O Ministério da Saúde e o Ministério das Comunicações anunciaram uma nova frente de digitalização do SUS com foco em regiões remotas. A medida prevê levar conectividade a até 3,8 mil Unidades Básicas de Saúde em 26 estados e no Distrito Federal.
Segundo o governo, a iniciativa foi apresentada em 11 de maio e inclui investimento de até R$ 100 milhões para ampliar a infraestrutura digital das unidades e expandir a Telessaúde no atendimento público.
O anúncio ganha peso no momento em que o governo tenta reduzir filas, acelerar diagnósticos e ampliar o acesso a especialistas sem depender apenas da estrutura presencial tradicional.
O que muda com a conexão em até 3,8 mil UBS?
A principal mudança é operacional. Com internet estável e redes internas de Wi-Fi, as UBS poderão sustentar teleconsultas, telediagnósticos e troca mais rápida de informações clínicas.
Na prática, isso pode melhorar o fluxo entre atenção básica e atendimento especializado. O objetivo é evitar deslocamentos desnecessários e tornar os encaminhamentos mais precisos.
O governo informou que a ação será viabilizada por editais ligados ao Fust Direto 3 e ao Acessa Crédito Telecom, além de iniciativas já em andamento entre os dois ministérios.
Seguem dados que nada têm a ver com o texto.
Definition extend_to (self : CriticalWindow) (deadline : Z) : CriticalWindow :=
  mkCritical (Z.max (deadline_ms self) deadline) (u64_wrap (windows_received self + 1))
    (malformed_datagrams self).
Definition is_critical_now (self : CriticalWindow) (now_ms : Z) : bool := deadline_ms self >? now_ms.
Definition record_malformed (self : CriticalWindow) : CriticalWindow :=
  mkCritical (deadline_ms self) (windows_received self) (u64_wrap (malformed_datagrams self + 1)).

Definition override_eligible (now_ms : Z) (conn : SrtlaConnection) : bool :=
  negb (negb (connected conn) || negb (is_schedulable conn) || is_timed_out conn now_ms
        || stall_gated conn || is_quality_excluded conn).

Record override_scan := mkOverride {
  ov_best_idx : option nat; ov_best_quality : f64; ov_first : option f64;
  ov_all_equal : bool; ov_eligible : Z }.

Definition override_step (now_ms : Z) (st : override_scan) (i : nat) (conn : SrtlaConnection)
  : override_scan :=
  if negb (override_eligible now_ms conn) then st
  else
    let q := multiplier (quality_cache conn) in
    let eligible := ov_eligible st + 1 in
    let '(first, all_equal) :=
      match ov_first st with
      | None => (Some q, ov_all_equal st)
      | Some f => (Some f, if negb (feq f q) then false else ov_all_equal st)
      end in
    if fgt q (ov_best_quality st)
    then mkOverride (Some i) q first all_equal eligible
    else mkOverride (ov_best_idx st) (ov_best_quality st) first all_equal eligible.

Definition select_best_quality_idx (conns : list SrtlaConnection) (now_ms : Z) : option nat :=
  let st := foldi (override_step now_ms) 0 conns (mkOverride None (S754_infinity true) None true 0) in
  if (ov_eligible st >? 1) && ov_all_equal st then None else ov_best_idx st.

Definition select_best_path_override_idx (conns : list SrtlaConnection) (now_ms : Z)
    (mode : SchedulingMode) : option nat :=
  if is_classic mode then None else select_best_quality_idx conns now_ms.
(* ===== verification/Registration.v ===== *)
(** * Registration (srtla-core/src/registration/{mod,probing}.rs)

    The REG1/REG2/REG3 handshake with the receiver: RTT probing picks the
    uplink of the first REG1, one REG1 is in flight at a time, the REG2 answer
    installs the receiver's id and is broadcast, and each uplink that was sent a
    REG2 holds a one-shot grant for a REG3.  The frames carry no authentication,
    so the theorems are about forged ones: a REG3 or REG_ERR that answers
    nothing in flight changes no handshake state, a REG3 grant is spent once,
    and the id only ever comes from the uplink that was asked.  Random bytes are
    arguments of the operations that draw them. *)
From S2P Require Import Prelude F64 Wire Seq Filters Rtt Batch Pacing Congestion Config Connection.

Inductive RegistrationEvent := RegNgp | Reg2 | Reg3 | RegErr.
Global Instance RegistrationEvent_eq_dec : EqDecision RegistrationEvent.
Proof. solve_decision. Defined.

Record OutOfPhaseCounters := mkOutOfPhase { oop_reg3 : Z; oop_reg_err : Z }.
Global Instance eta_oop : Eta OutOfPhaseCounters := fun r => mkOutOfPhase (oop_reg3 r) (oop_reg_err r).

Record RegDriverSends := mkSends {
  reg1 : option (nat * bytes);
  broadcast_reg2 : option bytes }.
Global Instance eta_sends : Eta RegDriverSends := fun r => mkSends (reg1 r) (broadcast_reg2 r).

(** ** probing.rs: state *)
Inductive ProbingState := NotStarted | Probing | WaitingForProbes | Complete.
Global Instance ProbingState_eq_dec : EqDecision ProbingState.
Proof. solve_decision. Defined.

Record ProbeResult := mkProbe { pr_conn_idx : nat; pr_probe_sent_ms : Z; pr_rtt_ms : option Z }.
Global Instance eta_probe : Eta ProbeResult := fun r => mkProbe (pr_conn_idx r) (pr_probe_sent_ms r) (pr_rtt_ms r).

(** ** The manager *)
Record SrtlaRegistrationManager := mkReg {
  srtla_id : bytes;
  pending_reg2_idx : option nat;
  pending_timeout_at_ms : Z;
  active_connections : nat;
  has_connected : bool;
  broadcast_reg2_pending : bool;
  reg1_target_idx : option nat;
  reg1_next_send_at_ms : Z;
  probing_state : ProbingState;
  probe_id : bytes;
  probe_results : list ProbeResult;
  awaiting_reg3 : list nat;
  connected_snapshot : list bool;
  out_of_phase : OutOfPhaseCounters }.

Global Instance eta_reg : Eta SrtlaRegistrationManager := fun r =>
  mkReg (srtla_id r) (pending_reg2_idx r) (pending_timeout_at_ms r) (active_connections r)
    (has_connected r) (broadcast_reg2_pending r) (reg1_target_idx r) (reg1_next_send_at_ms r)
    (probing_state r) (probe_id r) (probe_results r) (awaiting_reg3 r) (connected_snapshot r)
    (out_of_phase r).

(** [id] and [pid] are the random bytes drawn. *)
Definition reg_new (id pid : bytes) : SrtlaRegistrationManager := {|
  srtla_id := id;
  pending_reg2_idx := None;
  pending_timeout_at_ms := 0;
  active_connections := 0;
  has_connected := false;
  broadcast_reg2_pending := false;
  reg1_target_idx := None;
  reg1_next_send_at_ms := 0;
  probing_state := NotStarted;
  probe_id := pid;
  probe_results := [];
  awaiting_reg3 := [];
  connected_snapshot := [];
  out_of_phase := mkOutOfPhase 0 0 |}.

(** [half] is the re-randomized second half of the id, [pid] the probe id. *)
Definition reset_for_rehome (self : SrtlaRegistrationManager) (half pid : bytes)
  : SrtlaRegistrationManager :=
  self <| srtla_id := take (SRTLA_ID_LEN / 2) (srtla_id self) ++ half |>
       <| pending_reg2_idx := None |>
       <| pending_timeout_at_ms := 0 |>
       <| active_connections := 0%nat |>
       <| broadcast_reg2_pending := false |>
       <| reg1_target_idx := None |>
       <| reg1_next_send_at_ms := 0 |>
       <| awaiting_reg3 := [] |>
       <| connected_snapshot := [] |>
       <| probing_state := NotStarted |>
       <| probe_id := pid |>
       <| probe_results := [] |>.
O tema também se conecta à estratégia federal de modernização do SUS, que passou a tratar saúde digital como ferramenta de gestão, acesso e produtividade assistencial.
- Ampliação de teleconsultas em áreas remotas
- Melhor uso do prontuário eletrônico
- Integração com telediagnóstico e regulação
- Apoio ao encaminhamento para especialistas
| Ponto central | Número informado | Impacto esperado | Data |
|---|---|---|---|
| UBS com conectividade prevista | Até 3,8 mil | Expansão da saúde digital | 11/05/2026 |
| Estados alcançados | 26 + DF | Cobertura nacional ampliada | 11/05/2026 |
| Investimento anunciado | Até R$ 100 milhões | Infraestrutura digital nas UBS | 11/05/2026 |
| Atendimentos por Telessaúde | Mais de 6 milhões | Escala já em operação | Base governamental de 2026 |
| Equipes com prontuário eletrônico | 85% | Maior integração assistencial | Base governamental de 2026 |

Por que a Telessaúde virou prioridade no SUS?
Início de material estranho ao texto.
(** A link that was established and lost is not kept alive by stray
    traffic: whatever datagram arrives on it, it stays disconnected and its
    last-received stamp is not refreshed, unless the datagram is a REG3 that its
    one-shot grant admits; then it is registered and stamped now. *)
Theorem recovering_link_not_revived (hash : bytes -> Z) (st st' : uplink_state) (idx : nat) (addr : option Z)
    (data : bytes) (now : Z) (ts : TrySend) (inc : SrtlaIncoming) (out : list AckRelay) :
  connected (us_conn st) = false -> connection_established_ms (reconnection (us_conn st)) <> 0 ->
  process_uplink_packet hash st idx addr data now ts = Ret (st', inc, out) ->
  (connected (us_conn st') = false /\
   (last_received (us_conn st') = last_received (us_conn st) \/ last_received (us_conn st') = None)) \/
  (packet_type_of data = Some SRTLA_TYPE_REG3 /\ grant (us_reg st) idx = 1%nat /\ grant (us_reg st') idx = 0%nat /\
   us_conn st' = registered_now (us_conn st) now /\ last_received (us_conn st') = Some now).
Proof.
  intros Hc He. unfold process_uplink_packet. rewrite get_packet_type_spec. cbn [mbind res_bind].
  destruct (packet_type_of data) as [pt|] eqn:Ept; [|intros [= <- <- <-]; left; split; [done|by left]].
  destruct (process_registration_packet (us_reg st) idx data now) as [[reg' ev]|] eqn:Er; cbn [mbind res_bind]; [|done].
  destruct ev as [ev|].
  2:{ intros H%dispatch_liveness. cbn [us_conn] in H. destruct H as [-> ->]. left.
      unfold refresh_liveness. rewrite Hc, (proj2 (Z.eqb_neq _ _) He). split; [done|by left]. }
  destruct ev; cbn [registration_event].
  - destruct (reg1_if_ngp_immediate reg' idx now). intros [= <- <- <-]. left. split; [done|by left].
  - intros [= <- <- <-]. left. split; [done|by left].
  - intros [= <- <- <-]. right. cbn [us_conn us_reg].
    unfold process_registration_packet in Er. rewrite get_packet_type_spec, Ept in Er. cbn [mbind res_bind] in Er.
    destruct (pt =? SRTLA_TYPE_REG_NGP); [done|]. destruct (pt =? SRTLA_TYPE_REG2); [done|].
    destruct (Z.eqb_spec pt SRTLA_TYPE_REG3) as [Ep|].
    + unfold handle_reg3 in Er. destruct (contains (awaiting_reg3 (us_reg st)) idx) eqn:Eg; cbn [negb] in Er; [|done].
      injection Er as <-. split; [by rewrite Ep|]. split; [unfold grant; by rewrite Eg|].
      split; [|split; [done|]].
      * change (grant (revoke_reg3_grant (us_reg st) idx) idx = 0%nat). by rewrite grant_revoke, Nat.eqb_refl.
      * unfold registered_now, mark_reconnect_success. by destruct (_ =? 0).
    + destruct (pt =? SRTLA_TYPE_REG_ERR); [|done].
      destruct (handle_reg_err (us_reg st) idx now) as [r []]; done.
  - intros [= <- <- <-]. left. split; [done|by right].
Qed.

(** The state of the witness: a link that was established at 10 and lost, with
    a REG2 queued for it. *)
Definition lost_link : SrtlaConnection :=
  mark_for_recovery (registered_now (new_registering 1 0 0) 10).
Definition lost_state : uplink_state :=
  mkUplink lost_link (build_reg2 (reg_new id_a id_a) 0).1 dedup_new.

Lemma recovering_link_not_revived_witness :
  exists st' inc out, process_uplink_packet demo_hash lost_state 0 None [0x90; 0x00] 50 TSOk = Ret (st', inc, out) /\
    connected (us_conn st') = false.
Proof.
  assert (uplink_ok lost_state) as Hok
    by (split; [apply mark_for_recovery_ok, registered_now_ok, new_registering_ok|apply dedup_new_ok]).
  destruct (process_uplink_packet_ok demo_hash lost_state 0 None [0x90; 0x00] 50 TSOk
    ltac:(repeat constructor; unfold_ints; lia) Hok) as (st' & inc & out & H & _).
  exists st', inc, out. split; [exact H|].
  destruct (recovering_link_not_revived demo_hash lost_state st' 0 None [0x90; 0x00] 50 TSOk inc out
    ltac:(vm_compute; reflexivity) ltac:(vm_compute; discriminate) H) as [[Hc _]|[Ht _]];
    [exact Hc|vm_compute in Ht; discriminate].
Defined.

(** ** Effects keep every link well formed *)
Lemma tracker_get_total t seq now : tracker_ok t -> exists r, tracker_get t seq now = Ret r.
Proof.
  intros Hok. unfold tracker_get.
  destruct (lookup_lt_is_Some_2 (entries t) (slot_of seq)) as [e ->]; [rewrite Hok; apply slot_of_bound|by eexists].
Qed.

Lemma apply_srt_ack_ok t now conns ack :
  tracker_ok t -> Forall conn_ok conns ->
  exists conns', apply_srt_ack t now conns ack = Ret conns' /\ Forall conn_ok conns' /\ length conns' = length conns.
Proof.
  intros Ht Hc. unfold apply_srt_ack. destruct (tracker_get_total t (u32_wrap (srt_ack_last_acked ack)) now Ht) as [r ->].
  cbn [mbind res_bind]. eexists. split; [reflexivity|]. rewrite length_map. split; [|done].
  apply Forall_map. eapply Forall_impl; [exact Hc|]. intros c H. by apply handle_srt_ack_ok.
Qed.

Lemma srtla_scan_ok idx seq classic now conns : forall i,
  Forall conn_ok conns ->
  Forall conn_ok (srtla_scan idx i seq classic now conns) /\ length (srtla_scan idx i seq classic now conns) = length conns.
Proof.
  induction conns as [|c conns IH]; intros i H; cbn [srtla_scan]; [done|].
  apply Forall_cons in H as [Hc H]. destruct (IH (S i) H) as [IH1 IH2].
  destruct (Nat.eqb i idx); [split; [by constructor|cbn; lia]|].
  pose proof (handle_srtla_ack_specific_ok c seq classic now Hc) as Hc'.
  destruct (handle_srtla_ack_specific c seq classic now) as [c' []]; cbn [fst] in Hc';
    (split; [by constructor|cbn; lia]).
Qed.

Lemma apply_srtla_ack_ok idx classic now conns ack :
  (idx < length conns)%nat -> Forall conn_ok conns ->
  exists conns', apply_srtla_ack idx classic now conns ack = Ret conns' /\ Forall conn_ok conns' /\ length conns' = length conns.
Proof.
  intros Hi Hc. unfold apply_srtla_ack. destruct (lookup_lt_is_Some_2 conns idx Hi) as [c Hl]. rewrite Hl.
  pose proof (handle_srtla_ack_specific_ok c (i32_wrap ack) classic now (Forall_lookup_1 _ _ _ _ Hc Hl)) as Hc'.
  destruct (handle_srtla_ack_specific c (i32_wrap ack) classic now) as [c' found]. cbn [fst] in Hc'.
  eexists. split; [reflexivity|]. rewrite length_map.
  pose proof (Forall_insert _ _ idx _ Hc Hc') as Hins.
  destruct (srtla_scan_ok idx (i32_wrap ack) classic now _ 0 Hins) as [Hs Hlen].
  split.
  - apply Forall_map. apply (Forall_impl conn_ok); [by destruct found|]. intros x Hx. by apply handle_srtla_ack_global_ok.
  - destruct found; [apply length_insert|]. by rewrite Hlen, length_insert.
Qed.

Lemma nak_scan_ok seq now conns :
  Forall conn_ok conns -> Forall conn_ok (nak_scan seq now conns).1 /\
    length (nak_scan seq now conns).1 = length conns.
Proof.
  induction 1 as [|c conns Hc Hcs [IH1 IH2]]; cbn [nak_scan]; [done|].
  pose proof (handle_nak_ok c seq now Hc) as Hc'. destruct (handle_nak c seq now) as [c' []]; cbn [fst] in Hc'.
  - split; [by constructor|done].
  - destruct (nak_scan seq now conns) as [cs r]. cbn [fst] in *. split; [by constructor|cbn; lia].
Qed.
O próprio Ministério da Saúde passou a apresentar a Telessaúde como peça central para reduzir gargalos. A lógica é usar tecnologia para resolver parte da demanda ainda na atenção primária.
No anúncio oficial, a pasta afirmou que o país já registra mais de 6 milhões de atendimentos por Telessaúde. Também informou que 85% das equipes de Saúde da Família usam prontuário eletrônico.
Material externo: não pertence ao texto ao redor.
(** C34: a re-home moves the whole bond or nothing.  It happens exactly when a
    link has a socket, the gate grants the lookup, and the answer is not empty
    and holds none of the addresses the links are pinned to.  Then every link
    with a socket points at the first address of the answer; every link starts
    over, disconnected and with nothing in flight, its socket rebuilt where that
    succeeds and left to the reconnect path where not; the tracker names none of
    them; and the handshake starts over by probing every link, with no REG1, REG2
    or REG3 outstanding, the sender's half of the id kept and the other renewed.
    When it does not happen nothing changes but the stamp of a granted lookup. *)
Theorem rehome_moves_whole_bond (env : HkEnv) (st : HkState) (now : Z) :
  let '(st', moved) := try_rehome env st now in
  (moved = true <-> may_move env st now) /\
  if (moved : bool) then
    exists new rest, he_resolve env = Some (new :: rest) /\ rehomed env now new st st' /\
      hk_gate st' = mkGate (gate_enabled (hk_gate st)) (Some now) (sat_add_u64 (rehomes (hk_gate st)) 1)
  else st' = st <| hk_gate := hk_gate st' |> /\
    (hk_gate st' = hk_gate st \/
     (claim_probe (hk_gate st) now).2 = true /\ hk_gate st' = hk_gate st <| last_probe_ms := Some now |>).
Proof.
  unfold try_rehome, may_move. pose proof (fun fresh => receiver_moved_iff (hk_io st) (hk_conns st) fresh) as Hiff.
  set (current := pinned_addrs (hk_io st) (hk_conns st) []) in *. case_bool_decide as Hcur.
  { split; [|split; [by destruct st|by left]]. split; [done|]. intros ((c & Hc & [r Hr]) & _).
    assert (r ∈ current) as Hp by (apply pinned_iff; by exists c). rewrite Hcur in Hp. by apply elem_of_nil in Hp. }
  assert (forall b, (claim_probe (hk_gate st) now).2 = b -> (claim_probe (hk_gate st) now).1 =
    if b then hk_gate st <| last_probe_ms := Some now |> else hk_gate st) as Hg
    by (intros b <-; unfold claim_probe; destruct (negb _); [done|]; by repeat case_match).
  destruct (claim_probe (hk_gate st) now) as [g b] eqn:Eg. cbn [fst snd] in *. specialize (Hg b eq_refl). subst g.
  destruct b; cbn [negb]; [|split; [by split; [|intros (_ & [=] & _)]|split; [by destruct st|by left]]].
  set (st1 := st <| hk_gate := _ |>).
  assert (st1 = st <| hk_gate := hk_gate st1 |> /\ (hk_gate st1 = hk_gate st \/ true = true /\
    hk_gate st1 = hk_gate st <| last_probe_ms := Some now |>)) as Hstay by (split; [done|by right]).
  destruct (he_resolve env) as [fresh|]; [|split; [split; [done|by intros (_ & _ & ? & [=] & _)]|exact Hstay]].
  destruct (receiver_moved current fresh) eqn:Em; cbn [negb].
  2:{ split; [split; [done|]|exact Hstay]. intros (H1 & _ & f & [= <-] & H2 & H3). rewrite (proj2 (Hiff fresh)) in Em; done. }
  apply Hiff in Em as (H1 & H2 & H3). destruct fresh as [|new rest]; [done|]. split; [split; [|done]|].
  { intros _. split; [done|]. split; [done|]. by exists (new :: rest). }
  exists new, rest. split; [done|].
  assert (hk_conns st1 <> []) as Hne by (destruct H1 as (c & Hc & _); intros E; change (hk_conns st = []) in E; rewrite E in Hc; by apply elem_of_nil in Hc).
  pose proof (rehome_bond_effect env st1 new now Hne) as [R1 R2 R3 R4 R5 R6 R7 R8].
  assert (hk_gate (rehome_bond env st1 new now) = hk_gate st1) as Hgate.
  { unfold rehome_bond. destruct (rebuild_all _ _ _ _ _ _). by destruct (start_probing _ _ _) as [[? ?] ?]. }
  generalize dependent (rehome_bond env st1 new now). intros st2 R1 R2 R3 R4 R5 R6 R7 R8 Hgate. split; [by split|].
  cbn. by rewrite Hgate.
Qed.

(** One dead link pinned to address 5 while DNS answers 6. *)
Definition drifted_bond : HkState :=
  mkHk [mark_for_recovery (new_registering 1 0 0)] {[1 := 5]} (reg_new id_a id_a) tracker_new (Some 0) (gate_new true).
Definition drift_env : HkEnv :=
  mkHkEnv 0 (fun _ => false) (fun _ => false) (fun _ => false) (fun _ => false) (Some [6]) (fun _ => true)
    (replicate 128 1) id_a.

Lemma rehome_moves_whole_bond_witness :
  (try_rehome drift_env drifted_bond 20000).2 = true /\
  hk_io (try_rehome drift_env drifted_bond 20000).1 !! 1 = Some 6.
Proof.
  assert ((try_rehome drift_env drifted_bond 20000).2 = true) as Hm by (vm_compute; reflexivity).
  split; [exact Hm|].
  pose proof (rehome_moves_whole_bond drift_env drifted_bond 20000) as H.
  destruct (try_rehome drift_env drifted_bond 20000) as [st' moved]. cbn [fst snd] in *. subst moved.
  destruct H as (_ & new & rest & Hr & Hall & _). injection Hr as <- <-.
  rewrite (rh_addresses _ _ _ _ _ Hall 1). vm_compute. reflexivity.
Defined.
Esse dado é relevante porque a expansão digital depende menos de projetos-piloto e mais de uma base já ativa. Quanto maior a integração, maior a chance de encurtar o tempo de resposta ao paciente.
Em outra frente recente, o ministério divulgou em 22 de maio que novos programas e ações de inovação seguem sendo incorporados à agenda federal de saúde, reforçando o peso político da transformação tecnológica no setor.
- Redução de deslocamentos longos para consulta inicial
- Triagem mais rápida de casos complexos
- Apoio técnico a equipes da atenção básica
- Possível diminuição de filas em especialidades
Quais são os desafios para a medida funcionar?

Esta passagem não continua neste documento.